Pan(a)sonic: musique de spectres
- Pan(a)sonic (- - -)
Au cours de la seconde moitié des années 1990, la musique du groupe formé à l’été 1993 par Mika Vainio et Ilpo Väisänen se propage au-delà des frontières de leur Finlande natale et atteint des zones a priori moins périphériques sur la carte des musiques électroniques : l’Angleterre, l’Allemagne et le reste de l’Europe continentale, les États-Unis, etc.
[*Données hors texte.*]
Lemma CreateAddressPoolSpace_ok space st :
  pools_ok st → id_text (sp_ID space) = true → id_text (created_key space) = false →
  pools_ok (snd (CreateAddressPoolSpace pg_cidr space st)).
Proof using cidr_text.
  intros Hok Hid Hkey. unfold CreateAddressPoolSpace. cbv zeta. destruct (trim_space (sp_Label space) =s ""); [done|].
  destruct (validateAddressPoolSpaceCIDRs _ _ _) as [[]|] eqn:Hv; [|done].
  fold (created_key space). destruct (insert_space _ _ st) as [[created st']|] eqn:Hi; [|done]. cbn [snd].
  eapply insert_space_ok; [done|exact Hi| |done|done].
  destruct (validated_networks _ _ _ Hv) as (base & start & Hb & Hs & Hb4 & Hs4). exists base, start.
  unfold insert_space in Hi. destruct (space_row _ _) as [row|] eqn:Hrow; [|done]. cbn [mbind option_bind] in Hi.
  destruct (existsb _ _); [done|]. injection Hi as -> _. by eapply (space_row_nets _ _ base start _ Hrow).
Qed.

Lemma EnsureDefaultAddressPoolSpaces_ok id1 id2 st st' :
  pools_ok st → id_text id1 = true → id_text id2 = true →
  EnsureDefaultAddressPoolSpaces pg_cidr id1 id2 st = Some st' → pools_ok st'.
Proof using cidr_text.
  intros Hok H1 H2. unfold EnsureDefaultAddressPoolSpaces.
  assert (∀ sp, sp ∈ default_spaces id1 id2 → id_text (sp_ID sp) = true ∧ id_text (sp_Key sp) = false
    ∧ validateAddressPoolSpaceCIDRs (sp_BaseCIDR sp) (sp_StartCIDR sp) (sp_AllocationPrefix sp) = Ok ()
    ∧ sp_AllocationPrefix sp = (if sp_AllocationPrefix sp <=? 0 then 24 else sp_AllocationPrefix sp)) as Hd.
  { intros sp [->|[->|[]%elem_of_nil]%elem_of_cons]%elem_of_cons; split_and!; try done; vm_compute; reflexivity. }
  revert Hok Hd. generalize (default_spaces id1 id2). intros l. revert st.
  induction l as [|sp l IH]; intros st Hok Hd; [by intros [= <-]|]. cbn [foldl]. cbn [mbind option_bind].
  assert (∀ x, x ∈ l → x ∈ sp :: l) as Hl by (intros; by right).
  destruct (existsb _ _); [apply IH; auto|]. destruct (insert_space pg_cidr sp st) as [[row st1]|] eqn:Hi; cbn [fmap option_fmap option_map snd].
  - apply IH; [|auto]. destruct (Hd sp) as (Hid & Hkey & Hv & Hp); [by left|].
    eapply insert_space_ok; [done|exact Hi| |done|done].
    destruct (validated_networks _ _ _ Hv) as (base & start & Hb & Hs & Hb4 & Hs4). exists base, start.
    unfold insert_space in Hi. destruct (space_row _ _) as [r|] eqn:Hrow; [|done]. cbn [mbind option_bind] in Hi.
    destruct (existsb _ _); [done|]. injection Hi as -> _. by eapply (space_row_nets _ _ base start _ Hrow).
  - intros Hn. exfalso. clear -Hn. induction l as [|x l IHl]; [done|]. apply IHl, Hn.
Qed.

(** ** Allocations *)

Lemma used_cidrs_size poolID st : (size (used_cidrs poolID st) ≤ length (allocations st))%nat.
Proof.
  unfold used_cidrs. etrans; [apply size_list_to_set_le|]. rewrite length_fmap. apply List.filter_length_le.
Qed.

Lemma defaults_allocations id1 id2 st st' :
  EnsureDefaultAddressPoolSpaces pg_cidr id1 id2 st = Some st' → allocations st' = allocations st.
Proof.
  unfold EnsureDefaultAddressPoolSpaces. generalize (default_spaces id1 id2). intros l.
  assert (∀ o : option pools, foldl (λ st sp, st ← st;
    if existsb (λ x, sp_Key x =s sp_Key sp) (spaces st) then Some st else snd <$> insert_space pg_cidr sp st) o l = Some st' →
    ∃ st0, o = Some st0 ∧ allocations st' = allocations st0) as H.
  { induction l as [|sp l IH]; intros o; cbn [foldl]; [intros ->; by exists st'|].
    intros (st1 & E & ->)%IH. destruct o as [st0|]; [|done]. cbn [mbind option_bind] in E. exists st0. split; [done|].
    destruct (existsb _ _); [by injection E as ->|]. unfold insert_space in E.
    destruct (space_row pg_cidr sp); [|done]. cbn [mbind option_bind] in E. destruct (existsb _ _); [done|].
    by injection E as <-. }
  intros (st0 & [= ->] & E)%H. done.
Qed.

Lemma imported_key_exempt sp st t : sp ∈ spaces st → sp_Key sp = importedRemoteAccessPoolKey → 
  ∃ x, x ∈ spaces st ∧ sp_ID x = sp_ID sp ∧ (sp_Key x ≠ importedRemoteAccessPoolKey → one_of_subnets x t).
Proof. intros Hin Hk. exists sp. split; [done|]. split; [done|]. by rewrite Hk. Qed.
(* ===== verification/EgressProfiles.v ===== *)
(** * Provider profiles: what the control plane and the agent accept

    [internal/externalegress]: the parsers of imported OpenVPN, WireGuard,
    L2TP/IPsec, Shadowsocks and VLESS profiles.  The API runs them when a profile
    is stored and the agent again before it renders the runtime from it.  An
    error carries no text.  [net/url.Parse], [encoding/json] and the order of a
    [range] over a map are parameters. *)
From stdpp Require Import gmap.
From S2P Require Import Prelude GoStrings Strconv GoValue Netip NetHost AgentPaths Firewall EgressText.
From Stdlib Require Import Ascii.
From stdpp Require Import options.
Open Scope Z_scope.

Inductive profile_error :=
| ConfigEmpty | ConfigInvalid | ConfigTooLarge | NulByte | LineTooLong
(** OpenVPN, with the number of the line *)
| UnexpectedClose (line : Z) | UnsupportedBlock (line : Z) | UnterminatedQuote (line : Z)
| ForbiddenDirective (directive : string) | RemoteHost | RemoteInvalid | RemotePort | ProtoValue | ProtoUnsupported
| DeviceType | AuthFilePath | BlockNotClosed | NoRemote
(** WireGuard *)
| WGSection | WGLine | WGHook (key : string) | WGFwMark | WGAddress | WGEndpoint | WGEndpointPort | WGEndpointHost
| WGAllowedIPs | WGInterfaces | WGPeers | WGNoEndpoint | WGNoAllowedIPs
(** L2TP/IPsec *)
| L2TPJson | L2TPField (key : string) | L2TPFieldType | L2TPLine (line : Z) | L2TPDuplicate (key : string)
| L2TPAuthMethod | L2TPCIDR | L2TPServer | L2TPProposal | L2TPRemoteID
(** Shadowsocks and VLESS *)
| SSMethod | SSPassword | SSUrl | SSPlugin | SSParameter | SSCredentials | SSEndpoint | SSJson | SSFieldType
| VLUuid | VLUrl | VLParameter | VLInsecure | VLHeader | VLJson | VLField
| VLTransport | VLSecurity | VLServerName | VLSettings | VLEncryption | VLFlow | VLFingerprint | VLHost | VLPath
| VLSpider | VLAlpn | VLRealityKey | VLRealityShortID | VLRealityTransport
| EndpointInvalid.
Pour ceux qui ont compris ou deviné comment profiter pleinement de leurs deux premiers albums,Vakio (1995) et Kulma (1997), au-delà du minimalisme et de la rigueur apparente de leurs ondes sinusoïdales quasiment stationnaires et de leurs battements obstinés, dans toutes leurs richesses, nuances, chatoiements de textures et déploiements d’énergies – c’est-à-dire pour ceux qui ont osé les écouter fort, bien fort, ou pour ceux (régulièrement les mêmes) qui, les ayant vus en concert, n’ont pas vraiment eu la liberté de faire ce choix du volume sonore, au moins deux évidences s’imposent : la puissance et le caractère éminemment physique et corporel de cette musique.
Mika Vainio et Ilpo
Väisänen sont nés en 1963. Au début des années 1980, le premier est
particulièrement friand de rock et de musique industrielle (Suicide, Throbbing
Gristle, Einstürzende Neubauten, etc. – on y reviendra), tout en étant ouvert
au reggae, au dub, au hip-hop et un peu plus tard aux balbutiements de la scène
house. Officiant comme DJ, il rencontre Väisänen au début des années 1990. Ce
dernier vient de quitter sa ville natale de Kuopio (100 000 habitants)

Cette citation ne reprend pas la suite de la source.